Не успел я выбраться из-за скамейки, так уже со стороны «кабинки счастья» ко мне заторопился невзрачный типчик на коротких ножках… Не такой он безобидный, как кажется. Ловец человеков. Сейчас предложит сменять старые рубли на нынешние пластиковые деньги, поинтересуется, есть ли у меня связи с подпольем, продаю ли лишнюю печень или почку.
— Дорогой друг, — кричит он с двадцати метров пронзительно-петушиным голосом профессионального артиста, а сам держит руку в кармане. — Известная фирма заключает с тобой контракт на выскооплачиваемую работу в курортной зоне.
«Высокооплачиваемая работа в курортной зоне», скорее всего, означает летальный исход от истощения и побоев в каком-нибудь частном концлагере высоко в горах. А из кармана этот типчик может вытащить не контракт, а баллончик с аэрозолем. Пшик — и через нос в мои мозги карабкается стайка нейроконнекторов, чтобы превратить меня в Му-Му.

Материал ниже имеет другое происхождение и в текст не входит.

(** * The Jira connector of onyx: a shallow embedding and its properties

    Source: [backend/onyx/connectors/onyx_jira/connector.py].

    The embedding follows the three layers of the connector: the search
    pager ([_paginate_jql_search]), the record transformer
    ([fetch_jira_issues_batch]) and the orchestrator ([JiraConnector]).
    Python generators are modelled by what a consumer observes when it
    drains them: the values yielded, in order, and how the run ended. *)

From Stdlib Require Import List ZArith NArith Bool String Ascii Lia ListSet.
From Stdlib Require Import Permutation.
From Stdlib Require Floats Uint63.
Import ListNotations.

Local Open Scope Z_scope.

(* ================================================================== *)
(** * Part I. The model                                                *)
(* ================================================================== *)

(** ** Python text

    A Python [str] is a sequence of Unicode code points.  String literals
    of the source are written with [lit]. *)

Definition codepoint := N.
Definition str := list codepoint.

Definition lit (s : string) : str :=
  List.map N_of_ascii (list_ascii_of_string s).

Definition str_eqb (a b : str) : bool :=
  if list_eq_dec N.eq_dec a b then true else false.

(** Truth value of a [str]: the empty string is falsy. *)
Definition str_truthy (s : str) : bool :=
  match s with [] => false | _ :: _ => true end.

(** [sep.join(parts)]. *)
Fixpoint join (sep : str) (parts : list str) : str :=
  match parts with
  | [] => []
  | [p] => p
  | p :: rest => p ++ sep ++ join sep rest
  end.

Definition NEWLINE : str := [10%N].
Definition DQUOTE : str := [34%N].

(** [s.encode("utf-8")]: the bytes of each code point, [None] where Python
    raises [UnicodeEncodeError] (a surrogate has no UTF-8 form). *)
Definition encode_codepoint (c : codepoint) : option (list N) :=
  (if c <? 0x80 then Some [c]
   else if c <? 0x800 then
     Some [N.lor 0xC0 (N.shiftr c 6); N.lor 0x80 (N.land c 0x3F)]
   else if (0xD800 <=? c) && (c <=? 0xDFFF) then None
   else if c <? 0x10000 then
     Some [N.lor 0xE0 (N.shiftr c 12);
           N.lor 0x80 (N.land (N.shiftr c 6) 0x3F);
           N.lor 0x80 (N.land c 0x3F)]
   else if c <=? 0x10FFFF then
     Some [N.lor 0xF0 (N.shiftr c 18);
           N.lor 0x80 (N.land (N.shiftr c 12) 0x3F);
           N.lor 0x80 (N.land (N.shiftr c 6) 0x3F);
           N.lor 0x80 (N.land c 0x3F)]
   else None)%N.
Definition verifyResetSession : Client.M W PasswordResetResult :=
  Client.consoleLog "PasswordResetService: Verifying reset session";;
  let* loc := Client.get (location window) in
  let tokens := extractTokensFromUrl loc in
  Client.consoleLog "PasswordResetService: Extracted tokens:";;
  match Js.orUndefined (accessToken tokens),
        Js.orUndefined (refreshToken tokens) with
  | Some access, Some refresh =>
      Client.consoleLog
        "PasswordResetService: Setting session with extracted tokens";;
      let* o := Client.call (Client.CallSetSession access refresh)
                  (Client.setSession supabase access refresh) in
      match o with
      | Supabase.Returned r =>
          match Supabase.error r with
          | Some e =>
              Client.consoleError
                "PasswordResetService: Failed to set session:";;
              Client.ret (failure "Invalid or expired reset link")
          | None =>
              Client.consoleLog
                "PasswordResetService: Session set successfully";;
              match Supabase.data r with
              | Some d =>
                  Client.ret
                    {| success := true; error := None;
                       data := Some (UserData
                                 (option_map AuthService.RealUser
                                    (Client.AuthData.user d))) |}
              | None => verifyThrown
              end
          end
      | Supabase.Threw _ => verifyThrown
      end
  | _, _ =>
      Client.consoleLog
        "PasswordResetService: No tokens in URL, checking current session";;
      let* o := Client.call Client.CallGetSession
                  (Client.getSession supabase) in
      match o with
      | Supabase.Returned r =>
          match Supabase.error r with
          | Some e =>
              Client.consoleLog
                "PasswordResetService: No valid session found";;
              Client.ret (failure "Invalid or expired reset link")
          | None =>
              match Supabase.data r with
              | Some d =>
                  match Client.SessionData.session d with
                  | Some s =>
                      Client.consoleLog
                        "PasswordResetService: Found existing valid session";;
                      Client.ret
                        {| success := true; error := None;
                           data := Some (UserData
                                     (option_map AuthService.RealUser
                                        (Client.Session.user s))) |}
                  | None =>
                      Client.consoleLog
                        "PasswordResetService: No valid session found";;
                      Client.ret (failure "Invalid or expired reset link")
                  end
              | None => verifyThrown
              end
          end
      | Supabase.Threw _ => verifyThrown
      end
  end.

Definition cleanupUrl : Client.M W unit :=
  let* path := Client.get (pathname window) in
  let* thrown := Client.call (Client.CallReplaceState path)
                   (replaceState window path) in
  match thrown with
  | Some _ =>
      Client.emit
        (Client.ConsoleWarn "PasswordResetService: Could not clean up URL:")
  | None => Client.ret tt
  end.

Definition updatePassword (newPassword : string)
  : Client.M W PasswordResetResult :=
  Client.consoleLog "PasswordResetService: Starting password update";;
  let* sessionResult := verifyResetSession in
  if negb (success sessionResult) then
    Client.consoleError
      "PasswordResetService: Session verification failed before password update";;
    Client.ret sessionResult
  else
    Client.consoleLog
      "PasswordResetService: Session verified, proceeding with password update";;
    let updateData :=
      {| Supabase.password := newPassword; Supabase.nonce := None |} in
    let* o := Client.call (Client.Auth (Eff.CallUpdateUser updateData))
                (Supabase.updateUser (Client.auth supabase) updateData) in
    match o with
    | Supabase.Returned r =>
        Client.consoleLog "PasswordResetService: updateUser response:";;
        match Supabase.error r with
        | Some e =>
            Client.consoleError
              "PasswordResetService: Password update error:";;
            Client.ret (failure (Types.message e))
        | None =>
            Client.consoleLog
              "PasswordResetService: Password updated successfully!";;
            cleanupUrl;;
            let u :=
              match Supabase.data r with
              | Some d =>
                  match Supabase.user d with
                  | Some u => AuthService.RealUser u
                  | None => AuthService.UpdatedFlag
                  end
              | None => AuthService.UpdatedFlag
              end in
            Client.ret {| success := true; error := None;
                          data := Some (UserData (Some u)) |}
        end
    | Supabase.Threw _ =>
        Client.consoleError
          "PasswordResetService: Unexpected error updating password:";;
        Client.ret (failure "Failed to update password")
    end.

Definition completePasswordReset (newPassword : string)
  : Client.M W PasswordResetResult :=
  updatePassword newPassword.

End WithApi.

End PasswordResetService.

(** * Vocabulary of the statements and sample inputs *)

Module Samples.
Import Middleware.

(** The redirect of an unauthenticated request for [path]. *)
Definition loginRedirect (request : NextRequest) : NextResponse :=
  Redirect {| origin := origin (url request);
              pathname := "/auth/login";
              searchParams := [("redirectTo", pathname (url request))] |}.

(** The redirect of an authenticated request for a login page. *)
Definition dashboardRedirect (request : NextRequest) : NextResponse :=
  Redirect {| origin := origin (url request);
              pathname := "/dashboard";
              searchParams := [] |}.

Definition requestFor (path : string) : NextRequest :=
  {| url := {| origin := "https://movies.example";
               pathname := path;
               searchParams := [("tab", "reviews")] |};
     cookies := [] |}.

Definition signedOut : GetUserResponse :=
  {| data_user := None; error := None; setAllCalls := [] |}.

Definition signedIn : GetUserResponse :=
  {| data_user := Some {| user_id := "u-1" |}; error := None;
     setAllCalls := [[ {| name := "sb-access-token"; value := "t" |} ]] |}.

Definition providerFailure : GetUserResponse :=
  {| data_user := None;
     error := Some {| message := "fetch failed" |};
     setAllCalls := [] |}.

End Samples.

(** The password-strength policy in the words of the specification: length
    at least 8 and at most 128, with a lowercase letter, an uppercase letter,
    a digit and a symbol. *)
Module PasswordPolicy.






End PasswordPolicy.

(** A reset-callback URL carries a token in a parameter list when the list
    has a non-empty value under the token's name. *)
Module Callback.
Import PasswordResetService.

Definition hashParams (location : Location) : list (string * string) :=
  URLSearchParams.new (Js.substring1 (hash location)).

Definition searchParams (location : Location) : list (string * string) :=
  URLSearchParams.new (search location).



Definition fragmentLink : Location :=
  {| hash := "#access_token=abc&refresh_token=d%2Fe&type=recovery";
     search := EmptyString |}.

Definition queryLink : Location :=
  {| hash := EmptyString;
     search := "?type=recovery&access_token=abc&refresh_token=def" |}.

End Callback.

(** Runs of the client-side handlers: where a handler starts, and what the
    provider answers along the way. *)
Module Run.

(** Toasts, and the console line of the form's no-error-no-user branch. *)
Definition isToast (e : Eff.Event) : bool :=
  match e with
  | Eff.ToastError _ | Eff.ToastSuccess _ => true
  | _ => false
  end.

Definition isUnclear (e : Eff.Event) : bool :=
  match e with
  | Eff.ConsoleLog l => String.eqb l ResetPasswordForm.unclearLabel
  | _ => false
  end.

Definition toasts (l : list Eff.Event) : list Eff.Event :=
  List.filter isToast l.

(** Events that are neither toasts, nor nonce dispatches, nor the console
    line of the form's no-error-no-user branch. *)
Definition quiet (evs : list Eff.Event) : Prop :=
  List.filter isToast evs = [] /\
  List.filter Eff.isReauthCall evs = [] /\
  List.filter isUnclear evs = [].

Надо по быстрому сматываться, стикер как-нибудь соскребу по дороге. За два квартала от скамейки, где я чуть было не увидел приятный сон, находится офис Заказчика, Ивана Арменовича Бабаяна, известного хозяина литературных негров. Из-за «деловой встречи» с Иваном Арменовичем мне и пришлось надеть рыбий плащик вместо ватника.
Да знаю я знаю, вид все равно дурацкий, как ни фантазируй со стилем одежды. В Сити я бы вообще смотрелся, как дрисня на фраке. Однако на Лиговке господин издатель уже может сделать вид, что он ничего такого не замечает. Я даю ему шанс…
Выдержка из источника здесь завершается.